Theoretical and experimental study of enzyme kinetics in a microreactor system with surface-immobilized biocatalyst

Abstract A mathematical model comprising transport phenomena and enzyme-catalyzed reaction performed on the inner walls of the continuously operated microreactor with surface-immobilized-transaminase was developed. Oriented enzyme immobilization enabling unhindered accessibility of enzyme active sites was obtained by using fusion protein N-SBM-ATA-wt consisting of selected ω-transaminase ATA-wt and the positively charged Z basic2 tag, which established ionic interactions with silicon/glass microchannel surface.
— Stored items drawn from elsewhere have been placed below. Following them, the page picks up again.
(* ===== verification/HostMirror.v ===== *)
(** The client's mirror of host allocations ([cuda_client_memcpy.cpp]): page
    protections, the fault handler, demand fetches, the queues of dirty ranges and
    their flush before a request, and the invalidation at synchronization.

    Client memory is indexed by the address of the host view; the transport alias is
    a second, always writable view of the same storage.  Operations run to
    completion one after the other, for any number of threads; where the code waits
    for another thread's transient state it never returns here ([None]).  Epochs
    count publications and are not wrapped. *)
From stdpp Require Import list.
From S2P Require Import Prelude OrdMap HostMem.

Definition LUPINE_MAX_MANAGED_HOST_DIRTY_RANGES : Z := 64 * 1024.
Definition LUPINE_MANAGED_HOST_FLUSH_BATCH_RANGES : Z := 1024.
Definition LUPINE_MAX_FAULT_ENTRIES : Z := 1024.
Definition LUPINE_BULK_COPY_MIN_BYTES : Z := 8 * 1024 * 1024.
Definition CU_STREAM_LEGACY : Z := 1.
Definition CU_STREAM_PER_THREAD : Z := 2.

Inductive protection := PROT_NONE | PROT_READ | PROT_WRITE.

#[export] Instance protection_eq_dec : EqDecision protection.
Proof. solve_decision. Defined.

(** * State *)

(** A range is named by the host address of its allocation. *)
Record lupine_dirty_host_range := DirtyRange {
  dr_allocation : Z;
  dr_start : Z;
  dr_end : Z;
}.

(** The slots from [start] to [next], all ready. *)
Record lupine_dirty_host_range_queue := DirtyQueue {
  ranges : list lupine_dirty_host_range;
  full_dirty_pending : bool;
}.

Record lupine_fault_entry := FaultEntry {
  fe_base : Z;
  fe_end : Z;
  fe_allocation : option Z;
}.

(** [server] is the memory of the server of a route; [host_writes] are the writes
    that a route's connection recorded; [requests] counts round trips. *)
Record mirror := Mirror {
  registry : host_registry;
  queues : Z -> lupine_dirty_host_range_queue;
  fault_entries : list lupine_fault_entry;
  dirty_epoch : Z;
  required_epoch : Z -> Z;
  flushed_epoch : Z;
  device_work_pending : bool;
  host_writes : Z -> list (Z * Z);
  client : Z -> byte;
  prot : Z -> protection;
  server : Z -> Z -> byte;
  requests : nat;
}.

Definition with_registry (g : host_registry) (w : mirror) : mirror :=
  Mirror g (queues w) (fault_entries w) (dirty_epoch w) (required_epoch w) (flushed_epoch w)
    (device_work_pending w) (host_writes w) (client w) (prot w) (server w) (requests w).

Definition set_queue (r : Z) (q : lupine_dirty_host_range_queue) (w : mirror) : mirror :=
  Mirror (registry w) (fun r' => if r' =? r then q else queues w r') (fault_entries w)
    (dirty_epoch w) (required_epoch w) (flushed_epoch w) (device_work_pending w) (host_writes w)
    (client w) (prot w) (server w) (requests w).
Enzyme-catalyzed transamination of ( S )-(−)-α-methylbenzylamine and pyruvate to acetophenone and l -alanine was described by surface kinetics based on a ping-pong bi-bi mechanism. Reaction kinetic parameters were preliminarily defined in a batch system using various initial substrates concentrations and further applied in the surface reaction description. Based on the prevailing kinetic and convection/diffusion phenomena, the developed model could be reduced to the one-dimensional model which enabled immobilized enzyme concentration estimation and showed good agreement with experimental data from the outlet of the microreactor at various flow rates and inlet substrates concentrations. Moreover, the model successfully predicted performance of two consecutively connected microreactors coated with N-SBM-ATA-wt and could be further used to design and optimize efficient and sustainable processes of chiral amine syntheses catalyzed with surface immobilized enzymes.